- GOAL OF THE EXERCISE
Nothing in the records may be dropped or altered when you repeat them.

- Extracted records
◇ ◇ ◇ ◇ ◇ ◇ ◇
(** * outlook-cli: the token lifecycle of [outlook_cli/auth.py]

    A shallow embedding of [AuthManager]: the token file, the device-code
    login with its polling loop, the refresh of an access token and the
    resolver [get_access_token] every resource client calls.

    The Python methods read the clock, talk to two remote endpoints, print
    to the terminal and rewrite [tokens.json].  All of that is threaded
    through an explicit [World]; a method is a function from a world to a
    result and a new world.

    Conventions of the embedding.
    - [time.time()] and the durations of the protocol are exact integers
      (a number of seconds); rounding of Python floats is not modelled.
    - A JSON object received from a server is seen through the keys the
      client reads, each one possibly absent, at the type the protocol
      gives it (strings for codes, tokens and identities, integers for
      durations).
    - The methods return [True]/[False] or a token/[None]; what happened is
      told to the operator through [click.echo].  Each message of the
      source is a constructor of [Msg]. *)

From Stdlib Require Import ZArith String List Bool Lia.
Import ListNotations.

Open Scope string_scope.
Open Scope list_scope.
Open Scope Z_scope.

(** ** JSON payloads *)

(** The view of a JSON object at the keys [auth.py] subscripts or [get]s.
    [None] is a key that is absent (for [mail] and [userPrincipalName],
    which are only read through [dict.get], also a JSON [null]). *)
Record Json := mkJson {
  j_device_code : option string;
  j_user_code : option string;
  j_verification_uri : option string;
  j_expires_in : option Z;
  j_interval : option Z;
  j_access_token : option string;
  j_refresh_token : option string;
  j_error : option string;
  j_mail : option string;
  j_userPrincipalName : option string
}.

(** The Python literal [{}]. *)
Definition empty_json : Json :=
  mkJson None None None None None None None None None None.

(** ** Account Token Record: the value stored under an account's key. *)
Record Account := mkAccount {
  client_id : string;
  tenant : string;
  access_token : string;
  refresh_token : string;
  expires_at : Z;
  user_info : Json
}.

(** ** Python dictionaries, in insertion order *)

(** A key of the in-memory [tokens] dictionary: a [str], or [None]. *)
Definition Key := option string.

Definition key_eqb (a b : Key) : bool :=
  match a, b with
  | None, None => true
  | Some x, Some y => String.eqb x y
  | _, _ => false
  end.

Definition Dict := list (Key * Account).

(** [d[k]], with [None] standing for [KeyError]. *)
Fixpoint dict_get (d : Dict) (k : Key) : option Account :=
  match d with
  | [] => None
  | (k', v) :: d' => if key_eqb k' k then Some v else dict_get d' k
  end.

(** [k in d] *)
Definition dict_mem (d : Dict) (k : Key) : bool :=
  match dict_get d k with Some _ => true | None => false end.

(** [d[k] = v]: an existing key keeps its place, a new one goes last. *)
Fixpoint dict_set (d : Dict) (k : Key) (v : Account) : Dict :=
  match d with
  | [] => [(k, v)]
  | (k', v') :: d' =>
      if key_eqb k' k then (k', v) :: d' else (k', v') :: dict_set d' k v
  end.

(** [list(d.keys())] *)
Definition dict_keys (d : Dict) : list Key := map fst d.

(** ** The JSON text of [tokens.json] *)

(** The members of the top-level JSON object, in the order they are
    written.  Member names are strings; a name may occur twice. *)
Definition Members := list (string * Account).

(** [json.dump] turns a key that is [None] into the member name [null]. *)
Definition json_key (k : Key) : string :=
  match k with
  | Some s => s
  | None => "null"
  end.

Definition json_dump (d : Dict) : Members :=
  map (fun kv => (json_key (fst kv), snd kv)) d.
◇ ◇ ◇ ◇ ◇ ◇ ◇
- OUTPUT OF THE EXERCISE
(** * outlook-cli: the token lifecycle of [outlook_cli/auth.py]

    A shallow embedding of [AuthManager]: the token file, the device-code
    login with its polling loop, the refresh of an access token and the
    resolver [get_access_token] every resource client calls.

    The Python methods read the clock, talk to two remote endpoints, print
    to the terminal and rewrite [tokens.json].  All of that is threaded
    through an explicit [World]; a method is a function from a world to a
    result and a new world.

    Conventions of the embedding.
    - [time.time()] and the durations of the protocol are exact integers
      (a number of seconds); rounding of Python floats is not modelled.
    - A JSON object received from a server is seen through the keys the
      client reads, each one possibly absent, at the type the protocol
      gives it (strings for codes, tokens and identities, integers for
      durations).
    - The methods return [True]/[False] or a token/[None]; what happened is
      told to the operator through [click.echo].  Each message of the
      source is a constructor of [Msg]. *)

From Stdlib Require Import ZArith String List Bool Lia.
Import ListNotations.

Open Scope string_scope.
Open Scope list_scope.
Open Scope Z_scope.

(** ** JSON payloads *)

(** The view of a JSON object at the keys [auth.py] subscripts or [get]s.
    [None] is a key that is absent (for [mail] and [userPrincipalName],
    which are only read through [dict.get], also a JSON [null]). *)
Record Json := mkJson {
  j_device_code : option string;
  j_user_code : option string;
  j_verification_uri : option string;
  j_expires_in : option Z;
  j_interval : option Z;
  j_access_token : option string;
  j_refresh_token : option string;
  j_error : option string;
  j_mail : option string;
  j_userPrincipalName : option string
}.

(** The Python literal [{}]. *)
Definition empty_json : Json :=
  mkJson None None None None None None None None None None.

(** ** Account Token Record: the value stored under an account's key. *)
Record Account := mkAccount {
  client_id : string;
  tenant : string;
  access_token : string;
  refresh_token : string;
  expires_at : Z;
  user_info : Json
}.

(** ** Python dictionaries, in insertion order *)

(** A key of the in-memory [tokens] dictionary: a [str], or [None]. *)
Definition Key := option string.

Definition key_eqb (a b : Key) : bool :=
  match a, b with
  | None, None => true
  | Some x, Some y => String.eqb x y
  | _, _ => false
  end.

Definition Dict := list (Key * Account).

(** [d[k]], with [None] standing for [KeyError]. *)
Fixpoint dict_get (d : Dict) (k : Key) : option Account :=
  match d with
  | [] => None
  | (k', v) :: d' => if key_eqb k' k then Some v else dict_get d' k
  end.

(** [k in d] *)
Definition dict_mem (d : Dict) (k : Key) : bool :=
  match dict_get d k with Some _ => true | None => false end.

(** [d[k] = v]: an existing key keeps its place, a new one goes last. *)
Fixpoint dict_set (d : Dict) (k : Key) (v : Account) : Dict :=
  match d with
  | [] => [(k, v)]
  | (k', v') :: d' =>
      if key_eqb k' k then (k', v) :: d' else (k', v') :: dict_set d' k v
  end.

(** [list(d.keys())] *)
Definition dict_keys (d : Dict) : list Key := map fst d.

(** ** The JSON text of [tokens.json] *)

(** The members of the top-level JSON object, in the order they are
    written.  Member names are strings; a name may occur twice. *)
Definition Members := list (string * Account).

(** [json.dump] turns a key that is [None] into the member name [null]. *)
Definition json_key (k : Key) : string :=
  match k with
  | Some s => s
  | None => "null"
  end.

Definition json_dump (d : Dict) : Members :=
  map (fun kv => (json_key (fst kv), snd kv)) d.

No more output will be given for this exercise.